Keywords: headlines, posters, branding, sports, packaging, assertive, playful, industrial, retro, sporty, impact, retro display, geometric branding, compact economy, high visibility, blocky, rounded, squared, compact, chunky.
This typeface is built from heavy, rounded-rectangle forms with squared-off terminals and consistently softened corners. Counters are small and often rectangular, giving letters a compact, stamped look, while curves (C, G, O, S) resolve into superelliptical arcs rather than perfect circles. The rhythm is dense and punchy with short apertures and minimal internal whitespace; joins and diagonals stay blunt and sturdy, and the overall texture reads as a uniform slab of black at text sizes. Numerals follow the same squarish, rounded logic, with tight counters and broad, stable silhouettes.
Best suited for large-scale applications where its heavy presence and rounded-rect geometry can shine: headlines, posters, and bold brand marks. It also fits sports, gaming, and product/packaging contexts where a compact, high-impact look is desirable, and can work for short UI labels or signage when set with generous spacing.

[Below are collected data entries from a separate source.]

(* ===== verification/ProtoValidatorView.v ===== *)
(** The views of the messages of `validator.proto`, `mining.proto` and the package's
    `common.proto` (`proto/generated/buffa/cusf.mainchain.v1.rs`). *)
From Stdlib Require Import ZArith Lia Strings.Byte Strings.String.
From stdpp Require Import base list gmap strings.
From S2P Require Import Prelude Wire WireTypes WireView ProtoCommon ProtoValidator ProtoCommonView.
#[local] Open Scope Z_scope.

(** The view of [cusf.mainchain.v1.OutPoint]. *)
Module OutPointView.
Section methods.
Context `{BuffaTypeViews}.

Record OutPointView := mkOutPointView {
  txid : option ReverseHexView.ReverseHexView;
  vout : option UInt32ValueView;
}.
Definition with_txid v (self : OutPointView) : OutPointView := mkOutPointView v (vout self).
Definition with_vout v (self : OutPointView) : OutPointView := mkOutPointView (txid self) v.

Definition compute_size (self : OutPointView) (__cache : SizeCache) : Z * SizeCache :=
  (size_message 1 (txid self) ▷
   size_message 1 (vout self)) (0, __cache).
Definition write_to (self : OutPointView) : write_stmt :=
  write_message 1 (txid self) ▷
  write_message 2 (vout self).
Definition merge_view_field : merge_fn OutPointView := λ view tag cur ctx,
  match field_number tag with
  | 1 => view_message (txid view) (λ v, with_txid v view) tag cur ctx
  | 2 => view_message (vout view) (λ v, with_vout v view) tag cur ctx
  | _ => merge_unknown view tag cur ctx
  end.
Definition to_owned_from_source (self : OutPointView) : outcome DecodeError OutPoint.OutPoint :=
  txid ← own_message (txid self);
  vout ← own_message (vout self);
  Ok (OutPoint.mkOutPoint txid vout).

Definition OutPointView_name : MessageName OutPointView := {|
  PACKAGE := "cusf.mainchain.v1";
  NAME := "OutPoint";
  FULL_NAME := "cusf.mainchain.v1.OutPoint";
  TYPE_URL := "type.googleapis.com/cusf.mainchain.v1.OutPoint";
|}.
#[global] Existing Instance OutPointView_name.
#[global] Instance OutPointView_message : Message OutPointView := {
  default_message := mkOutPointView None None; compute_size := compute_size; write_to := write_to;
  merge_field := merge_view_field;
}.
#[global] Instance OutPointView_spec : MessageSpec OutPointView := {
  records self := r_message 1 (txid self) ++ r_message 2 (vout self);
  schema := [(1, LengthDelimited); (2, LengthDelimited)];
  well_formed self := from_option well_formed True (txid self) ∧ from_option well_formed True (vout self);
  levels := 2;
}.
#[global] Instance OutPointView_own : ToOwned OutPointView OutPoint.OutPoint := {
  to_owned_from_source := to_owned_from_source;
}.
#[global] Instance txid_lens : Lens txid with_txid.
Proof. lens. Qed.
#[global] Instance vout_lens : Lens vout with_vout.
Proof. lens. Qed.

Context `{!BuffaLaws, !BuffaTypesLaws, !BuffaViewsLaws, !BuffaTypeViewsLaws}.
#[global] Instance OutPointView_laws : MessageLaws OutPointView.
Proof. message_laws compute_size write_to merge_view_field. Qed.
Definition borrow (self : OutPoint.OutPoint) : OutPointView :=
  mkOutPointView (view_of <$> OutPoint.txid self) (view_of <$> OutPoint.vout self).
#[global] Instance OutPointView_view : View OutPointView OutPoint.OutPoint.
Proof. view_laws borrow to_owned_from_source. Defined.
End methods.
End OutPointView.

(** The view of [cusf.mainchain.v1.GenerateToAddressRequest]. *)
Module GenerateToAddressRequestView.
Section methods.
Context `{BuffaTypeViews}.

Record GenerateToAddressRequestView := mkGenerateToAddressRequestView {
  blocks : option UInt32ValueView;
  address : string;
}.
Definition with_blocks v (self : GenerateToAddressRequestView) : GenerateToAddressRequestView :=
  mkGenerateToAddressRequestView v (address self).
Definition with_address v (self : GenerateToAddressRequestView) : GenerateToAddressRequestView :=
  mkGenerateToAddressRequestView (blocks self) v.

Definition compute_size (self : GenerateToAddressRequestView) (__cache : SizeCache) : Z * SizeCache :=
  (size_message 1 (blocks self) ▷
   size_string 1 (address self)) (0, __cache).
Definition write_to (self : GenerateToAddressRequestView) : write_stmt :=
  write_message 1 (blocks self) ▷
  write_string 2 (address self).
Definition merge_view_field : merge_fn GenerateToAddressRequestView := λ view tag cur ctx,
  match field_number tag with
  | 1 => view_message (blocks view) (λ v, with_blocks v view) tag cur ctx
  | 2 => merge_scalar LengthDelimited borrow_str (λ v, with_address v view) tag cur
  | _ => merge_unknown view tag cur ctx
  end.
Definition to_owned_from_source (self : GenerateToAddressRequestView) : outcome DecodeError GenerateToAddressRequest.GenerateToAddressRequest :=
  blocks ← own_message (blocks self);
  Ok (GenerateToAddressRequest.mkGenerateToAddressRequest blocks (address self)).

Definition GenerateToAddressRequestView_name : MessageName GenerateToAddressRequestView := {|
  PACKAGE := "cusf.mainchain.v1";
  NAME := "GenerateToAddressRequest";
  FULL_NAME := "cusf.mainchain.v1.GenerateToAddressRequest";
  TYPE_URL := "type.googleapis.com/cusf.mainchain.v1.GenerateToAddressRequest";
|}.
#[global] Existing Instance GenerateToAddressRequestView_name.
#[global] Instance GenerateToAddressRequestView_message : Message GenerateToAddressRequestView := {
  default_message := mkGenerateToAddressRequestView None EmptyString; compute_size := compute_size; write_to := write_to;
  merge_field := merge_view_field;
}.
#[global] Instance GenerateToAddressRequestView_spec : MessageSpec GenerateToAddressRequestView := {
  records self := r_message 1 (blocks self) ++ r_string 2 (address self);
  schema := [(1, LengthDelimited); (2, LengthDelimited)];
  well_formed self := from_option well_formed True (blocks self) ∧ string_ok (address self);
  levels := 1;
}.
#[global] Instance GenerateToAddressRequestView_own : ToOwned GenerateToAddressRequestView GenerateToAddressRequest.GenerateToAddressRequest := {
  to_owned_from_source := to_owned_from_source;
}.
#[global] Instance blocks_lens : Lens blocks with_blocks.
Proof. lens. Qed.
#[global] Instance address_lens : Lens address with_address.
Proof. lens. Qed.

Context `{!BuffaLaws, !BuffaTypesLaws, !BuffaViewsLaws, !BuffaTypeViewsLaws}.
#[global] Instance GenerateToAddressRequestView_laws : MessageLaws GenerateToAddressRequestView.
Proof. message_laws compute_size write_to merge_view_field. Qed.
Definition borrow (self : GenerateToAddressRequest.GenerateToAddressRequest) : GenerateToAddressRequestView :=
  mkGenerateToAddressRequestView (view_of <$> GenerateToAddressRequest.blocks self)
    (GenerateToAddressRequest.address self).
#[global] Instance GenerateToAddressRequestView_view : View GenerateToAddressRequestView GenerateToAddressRequest.GenerateToAddressRequest.
Proof. view_laws borrow to_owned_from_source. Defined.
End methods.
End GenerateToAddressRequestView.

(** The view of [cusf.mainchain.v1.GenerateToAddressResponse]. *)
Module GenerateToAddressResponseView.
Section methods.
Context `{BuffaTypeViews}.

Record GenerateToAddressResponseView := mkGenerateToAddressResponseView {
  block_hashes : list ReverseHexView.ReverseHexView;
}.
Definition with_block_hashes v (self : GenerateToAddressResponseView) : GenerateToAddressResponseView :=
  mkGenerateToAddressResponseView v.

Definition compute_size (self : GenerateToAddressResponseView) (__cache : SizeCache) : Z * SizeCache :=
  (size_repeated 1 (block_hashes self)) (0, __cache).
Definition write_to (self : GenerateToAddressResponseView) : write_stmt :=
  write_repeated 1 (block_hashes self).
Definition merge_view_field : merge_fn GenerateToAddressResponseView := λ view tag cur ctx,
  match field_number tag with
  | 1 => view_repeated (block_hashes view) (λ v, with_block_hashes v view) tag cur ctx
  | _ => merge_unknown view tag cur ctx
  end.
Definition to_owned_from_source (self : GenerateToAddressResponseView) : outcome DecodeError GenerateToAddressResponse.GenerateToAddressResponse :=
  block_hashes ← own_repeated (block_hashes self);
  Ok (GenerateToAddressResponse.mkGenerateToAddressResponse block_hashes).

Definition GenerateToAddressResponseView_name : MessageName GenerateToAddressResponseView := {|
  PACKAGE := "cusf.mainchain.v1";
  NAME := "GenerateToAddressResponse";
  FULL_NAME := "cusf.mainchain.v1.GenerateToAddressResponse";
  TYPE_URL := "type.googleapis.com/cusf.mainchain.v1.GenerateToAddressResponse";
|}.
#[global] Existing Instance GenerateToAddressResponseView_name.
#[global] Instance GenerateToAddressResponseView_message : Message GenerateToAddressResponseView := {
  default_message := mkGenerateToAddressResponseView []; compute_size := compute_size; write_to := write_to;
  merge_field := merge_view_field;
}.
#[global] Instance GenerateToAddressResponseView_spec : MessageSpec GenerateToAddressResponseView := {
  records self := r_repeated 1 (block_hashes self);
  schema := [(1, LengthDelimited)];
  well_formed self := Forall well_formed (block_hashes self);
  levels := 2;
}.
#[global] Instance GenerateToAddressResponseView_own : ToOwned GenerateToAddressResponseView GenerateToAddressResponse.GenerateToAddressResponse := {
  to_owned_from_source := to_owned_from_source;
}.
#[global] Instance block_hashes_lens : Lens block_hashes with_block_hashes.
Proof. lens. Qed.

Context `{!BuffaLaws, !BuffaTypesLaws, !BuffaViewsLaws, !BuffaTypeViewsLaws}.
#[global] Instance GenerateToAddressResponseView_laws : MessageLaws GenerateToAddressResponseView.
Proof. message_laws compute_size write_to merge_view_field. Qed.
Definition borrow (self : GenerateToAddressResponse.GenerateToAddressResponse) : GenerateToAddressResponseView :=
  mkGenerateToAddressResponseView (view_of <$> GenerateToAddressResponse.block_hashes self).
#[global] Instance GenerateToAddressResponseView_view : View GenerateToAddressResponseView GenerateToAddressResponse.GenerateToAddressResponse.
Proof. view_laws borrow to_owned_from_source. Defined.
End methods.
End GenerateToAddressResponseView.

(** The view of [cusf.mainchain.v1.BlockHeaderInfo]. *)
Module BlockHeaderInfoView.
Section methods.
Context `{BuffaTypeViews}.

The overall tone is loud and confident, with a playful, arcade-like toughness that feels simultaneously retro and utilitarian. Its rounded corners keep it friendly, but the mass and compact counters make it feel industrial and impact-driven—more “headline” than “paragraph.”
The design appears intended to deliver maximum impact through compact counters and rounded-square construction, creating a sturdy, easily recognizable silhouette. Its consistent superelliptical geometry suggests a deliberate aim for a modernized retro display voice that stays friendly while remaining forceful.
In the sample text, the dense color and tight counters make punctuation and interior details read as crisp cutouts, and the font maintains a consistent, engineered shape language across capitals, lowercase, and figures. The lowercase keeps the same blocky construction as the uppercase, reinforcing a strong, uniform voice rather than a calligraphic or humanist one.